- [Input material]

(** X7: creating a group under an id that is neither a key nor a row id and
    dissolving it again gives the group map back as it was; the item list
    comes back without the two rows of the pair in place, followed by the two
    regenerated rows.  With distinct row ids and both rows present, the row
    ids afterwards are a rearrangement of the row ids before. *)
Theorem create_then_ungroup (s : State) (D T : string) (now : N) :
  itemToGroup s = Some (mkItemToGroup D T) →
  groupedItems s !! newGroupId now = None →
  newGroupId now ∉ id <$> items s →
  ∃ s', handleUngroup (newGroupId now) (handleNameGroup now s) = Some s' ∧
        groupedItems s' = groupedItems s ∧
        items s'
        = filter (λ item, id item ∉ [D; T]) (items s)
          ++ [regenerated D; regenerated T] ∧
        (NoDup (id <$> items s) → D ∈ id <$> items s → T ∈ id <$> items s →
         D ≠ T → id <$> items s' ≡ₚ id <$> items s).
Proof.
  intros Hp Hkey Hrow. eexists. split.
  { apply (handleUngroup_key _ _ [D; T]).
    unfold handleNameGroup. rewrite Hp. simpl. apply lookup_insert_eq. }
  assert (filter (λ item, id item ≠ newGroupId now)
                 (items (handleNameGroup now s))
          = filter (λ item, id item ∉ [D; T]) (items s)) as Hitems.
  { unfold handleNameGroup. rewrite Hp. simpl.
    rewrite filter_app, filter_cons_False, filter_nil, app_nil_r by (by intros []).
    apply filter_all_id. intros it [_ Hit]%list_elem_of_filter Heq.
    apply Hrow. rewrite <-Heq. by apply list_elem_of_fmap_2. }
  split_and!.
  - unfold handleNameGroup. rewrite Hp. simpl.
    by rewrite delete_insert_eq, delete_id.
  - cbn [items setItems setGroupedItems]. by rewrite Hitems.
  - intros Hnd HD HT Hdiff. cbn [items setItems setGroupedItems].
    rewrite Hitems, fmap_app. simpl.
    symmetry. by apply ids_remove_pair_Permutation.
Qed.

Lemma create_then_ungroup_witness :
  let s := setItemToGroup (Some (mkItemToGroup "1" "3")) initialState in
  ∃ s', handleUngroup (newGroupId 0) (handleNameGroup 0 s) = Some s' ∧
        groupedItems s' = ∅ ∧
        items s' = [mkItem "2" "Item 2"; mkItem "4" "Item 4";
                    mkItem "1" "Item 1"; mkItem "3" "Item 3"].
Proof.
  intros s.
  destruct (create_then_ungroup s "1" "3" 0) as (s' & Hs' & Hg & Hi & _).
  - reflexivity.
  - reflexivity.
  - vm_compute. intros H.
    repeat (apply elem_of_cons in H as [H|H]; [discriminate H|]).
    by apply elem_of_nil in H.
  - exists s'. split_and!; [exact Hs'|exact Hg|]. rewrite Hi. reflexivity.
Defined.

(** X8: a second Ungroup on the same id changes nothing more (and throws
    when the first did), provided the id was not a member of its own group
    and, if it was a key, is no name of [Object.prototype]. *)
Theorem handleUngroup_idempotent (s : State) (g : string) :
  g ∉ default [] (groupedItems s !! g) →
  (is_Some (groupedItems s !! g) → g ∉ objectPrototypeNames) →
  handleUngroup g s ≫= handleUngroup g = handleUngroup g s.
Proof.
  intros Hself Hname.
  assert (∀ s1 : State,
            getProperty (groupedItems s1) g = JsUndefined →
            filter (λ item, id item ≠ g) (items s1) = items s1 →
            handleUngroup g s1 = Some s1) as Hagain.
  { intros s1 Hread Hitems. rewrite handleUngroup_undefined by done.
    unfold setItems. rewrite Hitems. by destruct s1. }
  destruct (getProperty (groupedItems s) g) as [|ms|a] eqn:Hread.
  - rewrite handleUngroup_undefined by done. simpl. apply Hagain; [done|].
    simpl. apply filter_all_id. by intros it [? _]%list_elem_of_filter.
  - apply getProperty_array in Hread as Hk. rewrite Hk in Hself. simpl in Hself.
    rewrite (handleUngroup_key _ _ ms) by done. simpl. apply Hagain.
    + simpl. apply getProperty_undefined. split; [apply lookup_delete_eq|].
      apply Hname. by rewrite Hk.
    + simpl. rewrite filter_app. f_equal.
      * apply filter_all_id. by intros it [? _]%list_elem_of_filter.
      * apply filter_all_id.
        intros it (m & -> & Hm)%list_elem_of_fmap Heq. simpl in Heq. by subst.
  - apply getProperty_inherited in Hread as [Hk Hin].
    by rewrite handleUngroup_inherited.
Qed.

Lemma handleUngroup_idempotent_witness :
  let s := handleNameGroup 0 (setItemToGroup (Some (mkItemToGroup "1" "3")) initialState) in
  handleUngroup (newGroupId 0) s ≫= handleUngroup (newGroupId 0)
  = handleUngroup (newGroupId 0) s.
Proof.
  intros s. apply handleUngroup_idempotent.
  - vm_compute. intros H.
    repeat (apply elem_of_cons in H as [H|H]; [discriminate H|]).
    by apply elem_of_nil in H.
  - intros _. apply newGroupId_not_inherited.
Defined.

- [Your assignment]
Your answer must be the lines from the first line of the records through the line containing "newGroupId now ∉ id <$> items s →", copied exactly.

- [Completed exercise]
(** X7: creating a group under an id that is neither a key nor a row id and
    dissolving it again gives the group map back as it was; the item list
    comes back without the two rows of the pair in place, followed by the two
    regenerated rows.  With distinct row ids and both rows present, the row
    ids afterwards are a rearrangement of the row ids before. *)
Theorem create_then_ungroup (s : State) (D T : string) (now : N) :
  itemToGroup s = Some (mkItemToGroup D T) →
  groupedItems s !! newGroupId now = None →
  newGroupId now ∉ id <$> items s →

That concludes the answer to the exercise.